• Extracted data entries:
(** X14. A swap is all or nothing.  It fails, leaving the keychain as it
    was, when the target has no entry (the backup error), else when the
    source has none (the source error), else when the keychain refuses the
    write (the target error).  Otherwise it succeeds: it touches the
    target's entry only, the target then reads exactly the token the source
    reads, and the backup holds what the target read before. *)
Theorem swap_all_or_nothing target source ks :
  (forall ks1 err,
      SwapKeychainCredential target source ks = (ks1, inr err) ->
      ks1 = ks
      /\ (err = ErrBackup (ErrReadToken (KeychainServiceName target))
          /\ items ks !! KeychainServiceName target = None
          \/ err = ErrSource (ErrReadToken (KeychainServiceName source))
             /\ is_Some (items ks !! KeychainServiceName target)
             /\ items ks !! KeychainServiceName source = None
          \/ err = ErrTarget (ErrWriteToken (KeychainServiceName target))
             /\ is_Some (items ks !! KeychainServiceName target)
             /\ is_Some (items ks !! KeychainServiceName source)
             /\ KeychainServiceName target ∈ refused ks))
  /\ (forall ks1 backup,
         SwapKeychainCredential target source ks = (ks1, inl backup) ->
         refused ks1 = refused ks
         /\ (forall svc, svc <> KeychainServiceName target ->
               items ks1 !! svc = items ks !! svc)
         /\ ReadKeychainToken ks1 (KeychainServiceName target)
            = ReadKeychainToken ks (KeychainServiceName source)
         /\ ServiceName backup = KeychainServiceName target
         /\ ReadKeychainToken ks (KeychainServiceName target) = inl (Token backup))
  /\ (is_Some (items ks !! KeychainServiceName target) ->
      is_Some (items ks !! KeychainServiceName source) ->
      KeychainServiceName target ∉ refused ks ->
      exists ks1 backup,
        SwapKeychainCredential target source ks = (ks1, inl backup)).
Proof.
  split; [|split].
  - intros ks1 err.
    unfold Keychain.SwapKeychainCredential, ReadKeychainToken, WriteKeychainToken,
      securityFind, securityAdd.
    destruct (items ks !! KeychainServiceName target) as [secret|] eqn:Ht.
    2:{ intros [= <- <-]. split; [done|]. by left. }
    destruct (items ks !! KeychainServiceName source) as [src|] eqn:Hs.
    2:{ intros [= <- <-]. split; [done|]. right. left. by eauto. }
    destruct (decide (KeychainServiceName target ∈ refused ks)) as [Hin|Hok];
      [|discriminate].
    intros [= <- <-]. split; [done|]. right. right. by eauto.
  - intros ks1 backup Hswap.
    destruct (swap_success _ _ _ _ _ _ _ Hswap) as (secret & src & Ht & Hs & Hok & -> & ->).
    cbn [refused items ServiceName Token]. split; [done|].
    split; [intros svc Hne; by rewrite lookup_insert_ne|].
    unfold ReadKeychainToken, securityFind. cbn [items].
    rewrite lookup_insert_eq, Ht, Hs. split; [|done]. f_equal. apply TrimSpace_fixed.
  - intros [secret Ht] [src Hs] Hok.
    unfold Keychain.SwapKeychainCredential, ReadKeychainToken, WriteKeychainToken,
      securityFind, securityAdd.
    rewrite Ht, Hs, decide_False by done. by eauto.
Qed.
Lemma InitializeBranchTargetRegisterValues_entry_witness :
  merge_entry merge_state_first_visit 2%nat 1%nat =
    Some (mkRegisterState
            (match Some 7%nat with
             | Some p => if true then PNode p else PNull
             | None => PNull
             end) initialized_node).
Proof.
  apply (InitializeBranchTargetRegisterValues_entry cfg4 15%nat 2%nat merge_state
           merge_state_first_visit [] 1%nat (Some 7%nat) true).
  - vm_compute. reflexivity.
  - unfold kAllocatableGeneralRegisterCount. simpl. lia.
  - reflexivity.
  - vm_compute. reflexivity.
Defined.

Lemma InitializeRegisterValues_restores_witness :
  register_values_ merge_state_restored !! 0%nat
  = Some (fst (Some 7%nat, @None RegisterMerge)).
Proof.
  apply (InitializeRegisterValues_restores cfg4 merge_entries merge_state
           merge_state_restored [] 0%nat (mkRegisterState (PNode 7%nat) initialized_node)).
  - vm_compute. reflexivity.
  - unfold kAllocatableGeneralRegisterCount. simpl. lia.
  - reflexivity.
  - reflexivity.
Defined.

Lemma call_state_1_tables :
  register_values_ call_state_1 = [Some 1%nat; None; None; None] ∧
  values_ call_state_1 !! 1%nat = Some v1_in_R0.
Proof. split; vm_compute; reflexivity. Qed.

Lemma TryAllocateRegister_lowest_witness :
  TryAllocateRegister cfg4 1%nat call_state_1
  = Some (Allocated (RegisterOperand 1),
          with_values_ (insert 1%nat (info_with_reg (Some 1) v1_in_R0))
            (with_register_values_ (λ rv, <[1%nat := Some 1%nat]> rv) call_state_1), []).
Proof.
  destruct call_state_1_tables as [Hrv Hv].
  apply (TryAllocateRegister_lowest cfg4 call_state_1 1%nat v1_in_R0 1%nat 1).
  - exact regs4_NoDup.
  - reflexivity.
  - by rewrite Hrv.
  - intros j Hj. assert (j = 0%nat) as -> by lia. rewrite Hrv. by exists 1%nat.
  - exact Hv.
Defined.

Lemma TryAllocateRegister_full_witness :
  TryAllocateRegister cfg4 5%nat full_state = Some (Invalid, full_state, []).
Proof. apply (TryAllocateRegister_full cfg4 full_state 5%nat). exact full_state_full. Defined.

Lemma GetFreeRegisters_enough_free_witness :
  GetFreeRegisters cfg4 2 call_state_1
  = Some (registers_at cfg4 (take 2 (empty_indices call_state_1 (register_indices cfg4))),
          call_state_1, []) ∧
  size (registers_at cfg4 (take 2 (empty_indices call_state_1 (register_indices cfg4))))
  = 2%nat.
Proof.
  destruct call_state_1_tables as [Hrv _].
  apply (GetFreeRegisters_enough_free cfg4 call_state_1 2).
  - exact regs4_NoDup.
  - by rewrite Hrv.
  - unfold empty_indices. rewrite Hrv. vm_compute. lia.
Defined.

Lemma AllocateRegister_uses_empty_witness :
  AllocateRegister cfg4 1%nat call_state_1
  = Some (RegisterOperand 1,
          with_values_ (insert 1%nat (info_with_reg (Some 1) v1_in_R0))
            (with_register_values_ (λ rv, <[1%nat := Some 1%nat]> rv) call_state_1), []).
Proof.
  destruct call_state_1_tables as [Hrv Hv].
  apply (AllocateRegister_uses_empty cfg4 call_state_1 1%nat v1_in_R0 1%nat 1).
  - exact regs4_NoDup.
  - reflexivity.
  - by rewrite Hrv.
  - intros j Hj. assert (j = 0%nat) as -> by lia. rewrite Hrv. by exists 1%nat.
  - exact Hv.
Defined.

Lemma Spill_only_adds_slot_witness :
  ∃ st' t s,
    Spill cfg4 1%nat call_state_1 = Some (tt, st', t) ∧
    values_ st' = <[1%nat := info_with_stack_slot (Some s) v1_in_R0]> (values_ call_state_1) ∧
    (∀ s0, stack_slot v1_in_R0 = Some s0 → s = s0) ∧
    register_values_ st' = register_values_ call_state_1 ∧
    block_store st' = block_store call_state_1 ∧
    block_it_ st' = block_it_ call_state_1 ∧ node_it_ st' = node_it_ call_state_1 ∧
    (∀ q, is_Some (node_store st' !! q) ↔ is_Some (node_store call_state_1 !! q)).
Proof.
  apply (Spill_only_adds_slot cfg4 1%nat v1_in_R0 call_state_1).
  - vm_compute. reflexivity.
  - vm_compute. by eexists.
Defined.

Lemma AllocateSpillSlot_reuses_freed_slot_witness :
  ∃ st2 s',
    (UpdateInputUseAndClearDead cfg4 3 (use_of 1%nat 0) ;;; AllocateSpillSlot 2%nat)
      reuse_state = Some (tt, st2, []) ∧
    slot_of st2 2%nat = Some s' ∧
    s' ∈ free_slots_ reuse_state ++ [NewStackSlot kTagged 1] ∧
    (free_slots_ reuse_state = [] → s' = NewStackSlot kTagged 1) ∧
    top_of_stack_ st2 = top_of_stack_ reuse_state.
Proof.
  apply (AllocateSpillSlot_reuses_freed_slot cfg4 reuse_state 3 (use_of 1%nat 0)
           (value_node 1 3 [] (UExtended MUST_HAVE_REGISTER 0))
           (mkInfo 1%nat 3 3 (Some (NewStackSlot kTagged 1)) None)
           (mkInfo 2%nat 9 9 None (Some 0)) (NewStackSlot kTagged 1) 2%nat).
  - vm_compute. reflexivity.
  - reflexivity.
  - vm_compute. reflexivity.
  - reflexivity.
  - simpl. lia.
  - reflexivity.
  - vm_compute. reflexivity.
  - simpl. lia.
Defined.

Lemma ComputePostDominatingHoles_only_holes_witness :
  only_holes merge_state merge_state_holes.
Proof.
  apply (ComputePostDominatingHoles_only_holes 1 [1%nat; 2%nat] merge_state
           merge_state_holes []).
  vm_compute. reflexivity.
Defined.

Lemma ComputePostDominatingHoles_branch_returns_witness :
  ComputePostDominatingHoles_block 1 0%nat branch_graph
  = Some (tt,
          with_node_store
            (insert 10%nat
               (node_with_next_post_dominating_hole
                  (Some (if id (control 30 OpReturn) <? id (control 20 OpReturn)
                         then 30%nat else 20%nat))
                  (control 10 (OpConditional 1%nat 2%nat)))) branch_graph, []).
Proof.
  apply (ComputePostDominatingHoles_branch_returns 0 0%nat branch_graph
           (mkBlock [] None 10%nat None 0 false 1 1)
           (mkBlock [] None 20%nat None 0 false 11 11)
           (mkBlock [] None 30%nat None 0 false 21 21)
           (control 10 (OpConditional 1%nat 2%nat)) (control 20 OpReturn)
           (control 30 OpReturn) 1%nat 2%nat 20%nat 30%nat).
  all: try (vm_compute; reflexivity).
  simpl. lia.
Defined.
(** X14.  Every application error that an operation of either backend
    returns, for every client and on every path through the operation,
    carries the descriptor of that very operation and the HTTP code 404 or
    500; an error of S3Backend.PutObject is always 500.  The codes of the
    twelve descriptors are pairwise different, so the code names the
    provider and the operation. *)
Theorem errors_carry_operation_descriptor :
  (forall (W : Type) (b : S3Backend.t W) (w w' : W) (a : ae.AppError),
      (forall path o,
          S3Backend.GetObject b path w = ((o, Some a), w') ->
          error_of S3GetObject a)
      /\ (forall fuel prefix objs,
             S3Backend.GetObjects b fuel prefix w = (Returned (objs, Some a), w') ->
             error_of S3GetObjects a)
      /\ (forall path content,
             S3Backend.PutObject b path content w = (Some a, w') ->
             ae.Custom a = S3PutObject
             /\ ae.HTTPCode a = http.StatusInternalServerError)
      /\ (forall path,
             S3Backend.DeleteObject b path w = (Some a, w') ->
             error_of S3DeleteObject a)
      /\ (forall srcPath dstPath,
             S3Backend.CopyObject b srcPath dstPath w = (Some a, w') ->
             error_of S3CopyObject a))
  /\ (forall (W : Type) (b : GoogleCSBackend.t W) (w w' : W) (a : ae.AppError),
         (forall path o,
             GoogleCSBackend.GetObject b path w = ((o, Some a), w') ->
             error_of GCSGetObject a)
         /\ (forall prefix objs,
                GoogleCSBackend.GetObjects b prefix w = ((objs, Some a), w') ->
                error_of GCSGetObjects a)
         /\ (forall path content,
                GoogleCSBackend.PutObject b path content w = (Some a, w') ->
                error_of GCSPutObject a)
         /\ (forall path,
                GoogleCSBackend.DeleteObject b path w = (Some a, w') ->
                error_of GCSDeleteObject a)
         /\ (forall srcPath dstPath,
                GoogleCSBackend.CopyObject b srcPath dstPath w = (Some a, w') ->
                error_of GCSCopyObject a))
  /\ NoDup (ae.Code <$> descriptors).
Proof.
  split; [|split].
  - intros W b w w' a. split; [|split; [|split; [|split]]].
    + intros path o. unfold S3Backend.GetObject.
      destruct (GetObjectWithContext _ w) as [[out|err] w1].
      * destruct (io.ReadAll _) as [data [err|]].
        -- intros [= _ <- _]. apply internal_error_of.
        -- destruct (s3.GetObjectOutput.LastModified out); discriminate.
      * intros [= _ <- _]. apply s3_classify_error_of.
    + intros fuel prefix objs Hrun. unfold S3Backend.GetObjects in Hrun.
      apply GetObjects_loop_error in Hrun as (input & w0 & err & _ & Hc).
      eapply s3_classified_error_of, Hc.
    + intros path content. unfold S3Backend.PutObject.
      destruct (UploadWithContext _ w) as [[err|] w1]; [|discriminate].
      intros [= <- _]. now split.
    + intros path. unfold S3Backend.DeleteObject.
      destruct (DeleteObjectWithContext _ w) as [[err|] w1]; [|discriminate].
      intros [= <- _]. apply s3_classify_error_of.
    + intros srcPath dstPath. unfold S3Backend.CopyObject.
      destruct (CopyObjectWithContext _ w) as [[err|] w1]; [|discriminate].
      intros [= <- _]. apply s3_classify_error_of.
  - intros W b w w' a. split; [|split; [|split; [|split]]].
    + intros path o. unfold GoogleCSBackend.GetObject.
      destruct (Handle_Attrs _ w) as [[attrs|err] w1];
        [|intros [= _ <- _]; apply gcs_classify_error_of].
      destruct (Handle_NewReader _ w1) as [[rc|err] w2];
        [|intros [= _ <- _]; apply internal_error_of].
      destruct (io.ReadAll rc) as [data [err|]];
        [intros [= _ <- _]; apply internal_error_of|].
      destruct (io.Close rc); [|discriminate].
      intros [= _ <- _]. apply internal_error_of.
    + intros prefix objs. unfold GoogleCSBackend.GetObjects.
      destruct (Client_Objects _ w) as [it w1]. intros [= Hloop _].
      apply GetObjects_loop_gcs_error in Hloop as (err & _ & _ & Hc).
      eapply gcs_classified_error_of, Hc.
    + intros path content. unfold GoogleCSBackend.PutObject.
      destruct (Handle_NewWriter _ w) as [wc w1].
      destruct (Writer_Write wc content w1) as [[wc' [err|]] w2].
      * intros [= <- _]. apply gcs_classify_error_of.
      * destruct (Writer_Close wc' w2) as [[err|] w3]; [|discriminate].
        intros [= <- _]. apply internal_error_of.
    + intros path. unfold GoogleCSBackend.DeleteObject.
      destruct (Handle_Delete _ w) as [[err|] w1]; [|discriminate].
      intros [= <- _]. apply gcs_classify_error_of.
    + intros srcPath dstPath. unfold GoogleCSBackend.CopyObject.
      destruct (Copier_Run _ _ w) as [[err|] w1]; [|discriminate].
      intros [= <- _]. apply gcs_classify_error_of.
  - apply NoDup_ListNoDup. vm_compute.
    repeat (constructor; [intros H; repeat (destruct H as [H|H]; [discriminate|]);
                          exact H|]).
    constructor.
Qed.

• EXERCISE AIM: Wherever the word "items" appears in the entries above, copy that whole line.

• EXERCISE RESULT:
          /\ items ks !! KeychainServiceName target = None
             /\ is_Some (items ks !! KeychainServiceName target)
             /\ items ks !! KeychainServiceName source = None
             /\ is_Some (items ks !! KeychainServiceName target)
             /\ is_Some (items ks !! KeychainServiceName source)
               items ks1 !! svc = items ks !! svc)
  /\ (is_Some (items ks !! KeychainServiceName target) ->
      is_Some (items ks !! KeychainServiceName source) ->
    destruct (items ks !! KeychainServiceName target) as [secret|] eqn:Ht.
    destruct (items ks !! KeychainServiceName source) as [src|] eqn:Hs.
    cbn [refused items ServiceName Token]. split; [done|].
    unfold ReadKeychainToken, securityFind. cbn [items].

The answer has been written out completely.